Алтари такого рода являются не единственными возможными следами боящихся Бога. По всему Средиземноморью обнаружены многочисленные посвящения Богу Высочайшему, которые некоторые исследователи также считают связанными с квазипрозелитами. Рассмотрению этой гипотезы посвящена следующая глава. Но прежде, чем к нему перейти, необходимо обсудить еще один вопрос – методологический, который в последнее время стал предметом оживленных дебатов. О нем – в отдельном экскурсе.

4. Экскурс. Значение ΠΡΟΣΕΥΗ

1. Критерии для определения еврейских надписей

Значительную часть этой главы была посвящена анализу эпиграфических источников, которые обычно определяются как еврейские и включаются в сборники еврейских надписей. Каковы критерии для отнесения той или иной надписи к этому классу? Предшествующие поколения ученых выработали критерии для выделения еврейских надписей, и хотя в некоторых случаях атрибуция конкретных надписей и ставилась под вопрос, в целом проблема считалась решенной. Кент, который в своем исследовании греко– и латиноязычных еврейских надписей основывался на традиционных критериях, сформулировал их следующим образом:

«Еврейская принадлежность надписей определяется наличием определенных символов (например, меноры, лулаба, этрога, ковчега, шофара), самоидентификации („Луций … еврей“), типично еврейских имен (Вениамин, Анания), упоминанием еврейских религиозных характеристик (например, некто, „выполняющий закон“), находкой в еврейской катакомбе или на еврейском кладбище, упоминанием должности в общине (например, глава синагоги). Эти критерии выражают характеристики, традиционно ассоциирующиеся с евреями эллинистического и римского времени»[131].

Приблизительно то же самое говорит и Д. Ной в своем издании еврейских надписей из Италии, Испании и Галлии[132]. Тем не менее он счел нужным призвать к проявлению осторожности, когда дело доходит до использования таких казалось бы традиционных еврейских символов как лулаб, амфора, пяти– или шестиконечные звезды, которые слишком часто встречаются в нееврейском контексте, чтобы рассматриваться как надежный критерий.
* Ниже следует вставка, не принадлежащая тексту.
(** Every tensor leaf is off CUDA or already on [cuda:cur]. *)
Fixpoint tensors_placed (cur : nat) (o : Obj) : bool :=
  match o with
  | OTensor t => negb (is_cuda t) || device_eqb (tdevice t) (DevCUDA cur)
  | OList l => forallb (tensors_placed cur) l
  | ODict kvs => forallb (fun kv => tensors_placed cur (snd kv)) kvs
  | OAtom _ => true
  end.

(* ------------------------------------------------------------------ *)
(** ** World and effects *)

(** [sharded_strategy] as built by [_determine_dist_ckpt_save_strategy]. *)
Definition Strategy := (string * nat)%type.

(** Calls into the filesystem and the backend, in the order they happen. *)
Inductive event :=
  | EvExists (p : Path)
  | EvIsdir (p : Path)
  | EvMakedirs (p : Path)
  | EvRm (p : Path)
  | EvCheckDist (p : Path)
  | EvDistSave (p : Path) (s : Strategy)
  | EvDistLoad (p : Path).

Definition event_path (e : event) : Path :=
  match e with
  | EvExists p | EvIsdir p | EvMakedirs p | EvRm p
  | EvCheckDist p | EvDistSave p _ | EvDistLoad p => p
  end.

Record World := mkWorld {
  fs : FS;
  cuda_initialized : bool;
  current_device : nat;
  trace : list event }.

Definition set_fs (w : World) (f : FS) : World :=
  mkWorld f (cuda_initialized w) (current_device w) (trace w).

Definition emit (w : World) (e : event) : World :=
  mkWorld (fs w) (cuda_initialized w) (current_device w) (trace w ++ [e]).

(** State and exception monad: effects performed before an exception stay. *)
Definition M (A : Type) := World -> Result A * World.

Definition ret {A} (a : A) : M A := fun w => (Ok a, w).
Definition raise {A} (e : exc) : M A := fun w => (Err e, w).
Definition bind {A B} (m : M A) (k : A -> M B) : M B :=
  fun w => match m w with
           | (Ok a, w') => k a w'
           | (Err e, w') => (Err e, w')
           end.
Definition lift {A} (r : Result A) : M A :=
  fun w => (r, w).

Notation "x <- m ;; k" := (bind m (fun x => k))
  (at level 61, m at next level, right associativity).
Notation "m ;;; k" := (bind m (fun _ => k))
  (at level 61, right associativity).

Definition fs_exists (p : Path) : M bool :=
  fun w => (Ok (existsb_fs (fs w) p), emit w (EvExists p)).

Definition fs_isdir (p : Path) : M bool :=
  fun w => (Ok (isdirb (fs w) p), emit w (EvIsdir p)).

(** [fs.makedirs(p, exist_ok=True)]. *)
Definition fs_makedirs (p : Path) : M unit :=
  fun w =>
    let w1 := emit w (EvMakedirs p) in
    if existsb (isfileb (fs w)) (prefixes p) then (Err (OSError_makedirs p), w1)
    else (Ok tt, set_fs w1 (fold_left mkdir1 (prefixes p) (fs w))).

(** [fs.rm(p, recursive=True)]. *)
Definition fs_rm (p : Path) : M unit :=
  fun w => (Ok tt, set_fs (emit w (EvRm p)) (rm_tree (fs w) p)).

Definition cuda_is_initialized : M bool := fun w => (Ok (cuda_initialized w), w).
Definition cuda_current_device : M nat := fun w => (Ok (current_device w), w).

(** Write-count and makedirs-count spies on a trace. *)
Definition is_dist_save (e : event) : bool :=
  match e with EvDistSave _ _ => true | _ => false end.
Definition is_makedirs (e : event) : bool :=
  match e with EvMakedirs _ => true | _ => false end.
Definition dist_saves (t : list event) : nat := length (filter is_dist_save t).
Definition makedirs_calls (t : list event) : nat := length (filter is_makedirs t).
Он также подчеркнул, что еврейские имена могут указывать на еврейское происхождение надписи только в том случае, если нет ничего свидетельствующего о ее принадлежности христианам или язычникам[133].

Да и Кент, впрочем, хотя и использует традиционные критерии, вместе с тем осознает их ненадежность, «поскольку такое определение еврейской принадлежности надписи … ни в коем случае не указывает на отчетливую границу между евреями и неевреями в античном Средиземноморье»[134]. Понимание зыбкости этой границы четче всего сформулировано в статье PC. Крем ер, которая, оспорив установленные критерии, заявила, что нам необходимо пересмотреть еврейское происхождение большинства, если не всех надписей, которые традиционно считаются еврейскими[135].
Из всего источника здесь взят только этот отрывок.